- Directed by: Somaratne Dissanayake
- Written by: Somaratne Dissanayake
- Produced by: Renuka Balasooriya
- Starring: Tharaka Hettiarachchi Nithyavani Kandasami Sriyantha Mendis
- Cinematography: Suminda Weerasinghe
- Edited by: Ravindra Guruge
- Music by: Rohana Weerasinghe
- Release date: 19 July 2002;
- Country: Sri Lanka
- Language: Sinhala

= Punchi Suranganavi =

Punchi Suranganavi (Little Angel) (පුංචි සුරංගනාවී) is a 2002 Sri Lankan Sinhala children's film directed by Somaratne Dissanayake and produced by Renuka Balasooriya. It stars two child artistes Tharaka Hettiarachchi and Nithyavani Kandasami in lead roles along with Sriyantha Mendis and Dilani Abeywardana. Music composed by Rohana Weerasinghe. The film has received positive reviews and adjudged many awards as well. It is the 984th film in the Sri Lankan cinema.

==Plot==

The film revolves around a young boy named Sampath Perera who suffers from psychological trauma. As a toddler, Sampath witnessed his parents arguing and fighting and this caused him psychological trauma and impaired his ability to speak. Both of his parents had had extra-marital affairs and his mother ended up leaving Sri Lanka with her lover to go to Canada. Sampath ended up living in Sri Lanka with his father. His father, Mr. Perera provides him a luxurious life with all the comforts a child could ever want such as modern toys, videos, a swimming pool, cakes, chocolates, etc. But Sampath is not happy at all as he lacks a bond with his father. Sampath has a habit of breaking and smashing things at home whenever he is upset. The arrival of their Tamil servant's young daughter, Sathya, brings about a positive impact to Sampath's life. Sampath starts enjoying life after Sathya arrives.
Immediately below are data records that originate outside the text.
Lemma delete_rep h z xs s e (keep : bool) :
  zsl_rep h z xs → isnan s = false → zlen e < 2 ^ 31 →
  ∃ h' z' r, zslDelete h z s e keep = Some (h', z', r) ∧
  match r with
  | Some x => ∃ l1 xi l2, xs = l1 ++ xi :: l2 ∧ addr xi = x ∧ keq (ikey xi) (s, e) ∧
      deleted h h' z z' xs xi (l1 ++ l2) keep
  | None => Forall (λ it, ¬ keq (ikey it) (s, e)) xs ∧ h' = h ∧ z' = z
  end.
Proof.
  intros Hz Hnan He. unfold zslDelete.
  destruct (search_by (smaller (s, e)) (node_before s e) h z xs 64 Hz ltac:(lia) (λ a b _ _, smaller_down _ a b)) as [Hxs Hdec].
  { intros it n r Hg Hel Hsc. by apply before_spec. }
  destruct (skiplist_search h z xs _ _ 64 _ (rep_ok _ _ _ Hz) Hxs ltac:(lia) Hdec) as (us & -> & _ & Hus).
  cbn [mbind option_bind].
  destruct (first_after h z xs _ _ us (rep_ok _ _ _ Hz) Hxs Hus) as (u & -> & Hl0 & _ & Hfw).
  cbn [mbind option_bind]. rewrite Hl0. cbn [mbind option_bind]. rewrite Hfw.
  set (l1 := filter (smaller (s, e)) xs) in *. set (l2 := filter (λ it, ¬ smaller (s, e) it) xs) in *.
  assert (∀ it, it ∈ xs → keq (ikey it) (s, e) → head l2 = Some it) as Hfirst.
  { intros it (p & q & ->)%list_elem_of_split Hk.
    unfold l2. by rewrite (proj2 (filter_smaller_at p q it _ (rep_sorted _ _ _ Hz) Hk)). }
  destruct l2 as [|y l2'] eqn:E; simpl.
  { exists h, z, None. split; [done|]. split; [|done]. apply Forall_forall. intros it Hit Hk. by specialize (Hfirst it Hit Hk). }
  destruct (node_at h z xs l1 y l2' (rep_ok _ _ _ Hz) Hxs) as (n & -> & Hel & Hsc). cbn [mbind option_bind].
  assert (good y) as Hg by (eapply (proj1 (Forall_forall _ _)); [apply (rep_good _ _ _ Hz)|rewrite Hxs; set_solver]).
  rewrite Hsc, Hel, (good_ele _ Hg), deq_spec by (done || apply Hg).
  assert (∀ it, it ∈ xs → keq (ikey it) (s, e) → it = y) as Huniq
    by (intros it Hit Hk; by injection (Hfirst it Hit Hk)).
  case_bool_decide as Hq; cbn [mbind option_bind].
  - apply (delete_finish h z xs l1 y l2'); try done. rewrite cmp_eq, bool_decide_eq_true by (done || by apply good_len).
    unfold keq. simpl. assert (feq (sc y) s) by (by symmetry). tauto.
  - apply (delete_finish h z xs l1 y l2' us (s, e) keep false); try done. split; [done|]. intros [Hq' _]. exfalso. apply Hq. by symmetry.
Qed.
One day, he observes her watering the plants in his garden and he too starts using the water hose to water the plants. He is intrigued by her singing, dancing and storytelling. The two become friends and Sampath quickly learns how to speak in Tamil. He starts sharing his treats like apples, chocolate and cake with Sathya. Likewise, Sathya also shares her chocolates with him and brings him fresh flowers. The two enjoy riding bicycles, feeding their lunch to the birds, watching cartoons and dancing like elephants. Every time Sathya's father yells at her, Sampath gets angry. Mr. Perera is concerned as to whether he should send Sathya away because Sampath does not seem to learn the English and Sinhala languages. He only speaks Tamil. Sampath tends to imitate Sathya's speech and actions. So Sampath's doctor suggests to his father that Sathya should also be taught the English and Sinhala languages along with Sampath in order to encourage Sampath to learn those languages effectively.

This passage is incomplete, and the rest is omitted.